*** Opening Source data ***

Definition _validate_routing_decision (d : RoutingDecision) (task_id : string) (role : Role)
  : res exc unit :=
  _ ← policy (String.eqb (sha256 (rd_canonical_json d)) (rd_sha256 d));
  _ ← policy (String.eqb (rd_decision_id d) (String.substring 0 32 (rd_sha256 d)));
  match json_loads (rd_canonical_json d) with
  | Ok (PDict canonical) =>
      _ ← policy (forallb (fun b => b) (field_checks canonical d));
      _ ← policy (_is_sha256_hex (rd_inputs_hash d));
      _ ← policy (_is_sha256_hex (rd_policy_hash d) && _is_sha256_hex (rd_registry_hash d)
                  && _is_sha256_hex (rd_evidence_hash d));
      _ ← policy (String.eqb (rd_task_id d) task_id);
      _ ← policy (String.eqb (rd_role d) (value role));
      _ ← policy (String.eqb (rd_policy_version d) ROUTING_POLICY_VERSION);
      _ ← policy ((0 <=? rd_escalation_level d)%Z && (rd_escalation_level d <=? 4)%Z);
      _ ← policy (str_in (rd_decision_reason_code d) (map value (members (A := RoutingReasonCode))));
      _ ← policy (String.eqb (rd_registry_version d) REGISTRY_VERSION);
      policy (String.eqb (rd_evidence_version d) EVIDENCE_REGISTRY_VERSION)
  | _ => Err RolePolicyViolation
  end.

(** ** Lemmas *)
Lemma lookup_id_In {A} k (l : list (string * A)) v : lookup_id k l = Some v -> In (k, v) l.
Proof.
  unfold lookup_id. destruct (find _ _) as [[k' v']|] eqn:F; cbn; [|discriminate].
  intros [= <-]. apply find_some in F as [I E]. cbn in E. by apply String.eqb_eq in E as ->.
Qed.

Definition usable_provider (p : ProviderDescriptor) : Prop :=
  pd_enabled p = true /\
  (pd_availability_state p = value AV_AVAILABLE \/ pd_availability_state p = value AV_DEGRADED).
Definition usable_model (m : ModelDescriptor) : Prop :=
  md_enabled m = true /\ md_lifecycle_state m <> value LC_RETIRED.

Lemma availability_in s :
  str_in s [value AV_AVAILABLE; value AV_DEGRADED] = true <->
  s = value AV_AVAILABLE \/ s = value AV_DEGRADED.
Proof. rewrite str_in_In. cbn. intuition. Qed.

Lemma validate_identity_ok r p m md :
  validate_identity r (Some p) (Some m) = Ok md <->
  (exists pd, get_provider r p = Some pd /\ usable_provider pd) /\
  get_model r m = Some md /\ md_provider_id md = p /\ usable_model md.
Proof.
  unfold validate_identity, usable_provider, usable_model. cbn [mbind option_bind].
  destruct (get_provider r p) as [pd|] eqn:P; [|split; [discriminate | intros [(? & [=] & _) _]]].
  rewrite !res_seq_ok, !res_unless_ok, availability_in.
  destruct (get_model r m) as [md'|] eqn:Md;
    [|split; [intros (_ & _ & [=]) | intros (_ & [=] & _)]].
  rewrite !res_seq_ok, res_when_ok. unfold config_unless.
  rewrite !res_unless_ok, ostr_eqb_eq, String.eqb_neq. split.
  - intros (E & A & [= O] & En & L & [= ->]). split_and!; try done. by exists pd.
  - intros [(pd' & [= <-] & E & A) ([= ->] & -> & En & L)]. by split_and!.
Qed.

(** The dispatch gate accepts exactly the usable identities: a
    provider/model pair is valid iff the provider is registered, enabled and
    available or degraded and the model is registered under that provider,
    enabled and not retired; a missing name is never valid, and every refusal
    is a [ModelRegistryError] with one of the bounded codes. *)
Theorem validate_identity_gate r p m md :
  (validate_identity r p m = Ok md <->
   exists p' m' pd, p = Some p' /\ m = Some m' /\
     get_provider r p' = Some pd /\ usable_provider pd /\
     get_model r m' = Some md /\ md_provider_id md = p' /\ usable_model md) /\
  raises_only (fun e => exists c, e = ModelRegistryError c /\
    In c [MODEL_CONFIG_INVALID; PROVIDER_UNAVAILABLE; MODEL_NOT_ALLOWED; MODEL_UNAVAILABLE])
    (validate_identity r p m).
Proof.
  split.
  - destruct p as [p|]; [|split; [discriminate | by intros (? & ? & ? & [=] & _)]].
    destruct m as [m|].
    + rewrite validate_identity_ok. split.
      * intros [(pd & G & U) (Gm & Pm & Um)]. by exists p, m, pd.
      * intros (p' & m' & pd & [= <-] & [= <-] & G & U & Gm & Pm & Um).
        split; [by exists pd | done].
    + split; [|by intros (? & ? & ? & _ & [=] & _)].
      unfold validate_identity. cbn [mbind option_bind].
      destruct (get_provider r p); [|discriminate]. rewrite !res_seq_ok. intros (_ & _ & [=]).
  - unfold validate_identity, config_unless.
    assert (X : forall c, In c [MODEL_CONFIG_INVALID; PROVIDER_UNAVAILABLE; MODEL_NOT_ALLOWED;
      MODEL_UNAVAILABLE] -> exists c', ModelRegistryError c = ModelRegistryError c' /\
      In c' [MODEL_CONFIG_INVALID; PROVIDER_UNAVAILABLE; MODEL_NOT_ALLOWED; MODEL_UNAVAILABLE])
      by (intros c I; by exists c).
    destruct (p ≫= get_provider r); [|apply raises_err, X; cbn; tauto].
    do 2 (apply raises_bind; [apply raises_unless, X; cbn; tauto | intros _ _]).
    destruct (m ≫= get_model r); [|apply raises_err, X; cbn; tauto].
    do 2 (apply raises_bind; [apply raises_unless, X; cbn; tauto | intros _ _]).
    apply raises_bind; [apply raises_when, X; cbn; tauto | intros _ _; apply raises_ok].
Qed.

(** What a validated decision determines. *)
Definition decision_identity (d : RoutingDecision) :=
  (rd_provider d, rd_model d, rd_reasoning_level d, rd_escalation_level d,
   (rd_job_id d, rd_task_id d, rd_role d, rd_decision_reason_code d, rd_inputs_hash d,
    rd_evidence_refs d)).

Lemma is_str_inj v a b : is_str v a = true -> is_str v b = true -> a = b.
Proof. rewrite !is_str_eq. congruence. Qed.
Lemma eq_ostr_inj v a b : eq_ostr v a = true -> eq_ostr v b = true -> a = b.
Proof.
  rewrite !eq_ostr_eq. intros -> E. destruct a, b; cbn in E; congruence.
Qed.
Lemma py_eq_int_inj v a b : py_eq_int v a = true -> py_eq_int v b = true -> a = b.
Proof.
  destruct v as [|c|z|[| |neg m e]| | | | |]; cbn; try discriminate.
  - rewrite !Z.eqb_eq. congruence.
  - rewrite !Z.eqb_eq. congruence.
  - destruct (0 <=? e)%Z eqn:L; rewrite !Z.eqb_eq; [congruence|].
    intros -> E. apply Z.leb_gt in L.
    assert (0 < 10 ^ (- e))%Z by (apply Z.pow_pos_nonneg; lia). nia.
Qed.
Lemma eq_strs_inj l a b : eq_strs l a = true -> eq_strs l b = true -> a = b.
Proof.
  revert a b. induction l as [|v l IH]; intros [|x a] [|y b]; cbn; try discriminate; [done|].
  rewrite !andb_true_iff. intros [X A] [Y B]. f_equal; [exact (is_str_inj v x y X Y) | auto].
Qed.
Lemma eq_str_list_inj v a b : eq_str_list v a = true -> eq_str_list v b = true -> a = b.
Proof. destruct v; cbn; try discriminate. apply eq_strs_inj. Qed.

Lemma validated_document d t r :
  _validate_routing_decision d t r = Ok tt ->
  rd_sha256 d = sha256 (rd_canonical_json d) /\ rd_task_id d = t /\ rd_role d = value r /\
  exists c, json_loads (rd_canonical_json d) = Ok (PDict c) /\
            forallb (fun b => b) (field_checks c d) = true.
Proof.
  unfold _validate_routing_decision. rewrite !res_seq_ok. unfold policy.
  rewrite !res_unless_ok, !String.eqb_eq. intros (<- & _ & H).
  destruct (json_loads _) as [[| | | | | | |c|]|]; try discriminate.
  rewrite !res_seq_ok, !res_unless_ok, !String.eqb_eq in H.
  destruct H as (F & _ & _ & T & R & _). split_and!; try done. by exists c.
Qed.

(** A routing decision is tamper-evident: two decisions that both pass the
    validation and carry the same sha256 have the same provider, model,
    reasoning and escalation level, job, task, role, reason, inputs hash and
    evidence references, unless they exhibit a SHA-256 collision between two
    different canonical documents. *)
Theorem decision_tamper_evident d1 d2 t1 r1 t2 r2 :
  _validate_routing_decision d1 t1 r1 = Ok tt ->
  _validate_routing_decision d2 t2 r2 = Ok tt ->
  rd_sha256 d1 = rd_sha256 d2 ->
  (decision_identity d1 = decision_identity d2 /\ t1 = t2 /\ r1 = r2) \/
  (rd_canonical_json d1 <> rd_canonical_json d2 /\
   sha256 (rd_canonical_json d1) = sha256 (rd_canonical_json d2)).
Proof.
  intros V1 V2 S.
  apply validated_document in V1 as (S1 & <- & R1 & c1 & J1 & F1).
  apply validated_document in V2 as (S2 & <- & R2 & c2 & J2 & F2).
  destruct (String.eqb_spec (rd_canonical_json d1) (rd_canonical_json d2)) as [E|N];
    [left | right; split; [done | congruence]].
  rewrite E, J2 in J1. injection J1 as <-.
  unfold field_checks in F1, F2. cbn [forallb] in F1, F2. rewrite !andb_true_iff in F1, F2.
  destruct F1 as (A1 & A2 & A3 & A4 & A5 & A6 & A7 & A8 & A9 & A10 & A11 & A12 & A13 & A14 & A15 & A16 & A17 & A18 & A19 & _).
  destruct F2 as (B1 & B2 & B3 & B4 & B5 & B6 & B7 & B8 & B9 & B10 & B11 & B12 & B13 & B14 & B15 & B16 & B17 & B18 & B19 & _).
  pose proof (is_str_inj _ _ _ A2 B2) as Et. pose proof (is_str_inj _ _ _ A3 B3) as Er.
  split; [|split; [exact Et | apply value_inj; congruence]].
  unfold decision_identity.
  rewrite (eq_ostr_inj _ _ _ A6 B6), (eq_ostr_inj _ _ _ A7 B7), (eq_ostr_inj _ _ _ A8 B8),
    (py_eq_int_inj _ _ _ A9 B9), (is_str_inj _ _ _ A1 B1), Et, Er, (is_str_inj _ _ _ A11 B11),
    (is_str_inj _ _ _ A18 B18), (eq_str_list_inj _ _ _ A19 B19).
  reflexivity.
Qed.

(** A decision that validates, with its canonical document. *)
Definition sample_decision : RoutingDecision :=
  let h := sha256 "x" in
  let doc := PDict (map (fun kv => (KStr (fst kv), snd kv))
    [("job_id", PStr "j"); ("task_id", PStr "t"); ("role", PStr "qa");
     ("reference_model_id", PNone); ("independence_requirement", PNone);
     ("provider", PStr "deepseek"); ("model", PStr "deepseek-v4-pro");
     ("reasoning_level", PStr "MEDIUM"); ("escalation_level", PInt 0);
     ("required_capabilities", PList []); ("reason_code", PStr "MINIMUM_SUFFICIENT");
     ("policy_version", PStr "2"); ("registry_version", PStr "1"); ("evidence_version", PStr "1");
     ("policy_hash", PStr h); ("registry_hash", PStr h); ("evidence_hash", PStr h);
     ("inputs_hash", PStr h); ("evidence_refs", PList [])]) in
  let c := enc doc in
  mkRoutingDecision (String.substring 0 32 (sha256 c)) "j" "t" "qa" None (Some "deepseek")
    (Some "deepseek-v4-pro") (Some "MEDIUM") 0 [] [] h "MINIMUM_SUFFICIENT" "2" "1" "1" h h h h []
    None None c "2024-01-01T00:00:00+00:00" (sha256 c).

*** Closing Source data ***

Using the entries above, quote each line verbatim from the first through the line that contains "(rd_task_id d) task_id);".

▶ **Result for this task**
Definition _validate_routing_decision (d : RoutingDecision) (task_id : string) (role : Role)
  : res exc unit :=
  _ ← policy (String.eqb (sha256 (rd_canonical_json d)) (rd_sha256 d));
  _ ← policy (String.eqb (rd_decision_id d) (String.substring 0 32 (rd_sha256 d)));
  match json_loads (rd_canonical_json d) with
  | Ok (PDict canonical) =>
      _ ← policy (forallb (fun b => b) (field_checks canonical d));
      _ ← policy (_is_sha256_hex (rd_inputs_hash d));
      _ ← policy (_is_sha256_hex (rd_policy_hash d) && _is_sha256_hex (rd_registry_hash d)
                  && _is_sha256_hex (rd_evidence_hash d));
      _ ← policy (String.eqb (rd_task_id d) task_id);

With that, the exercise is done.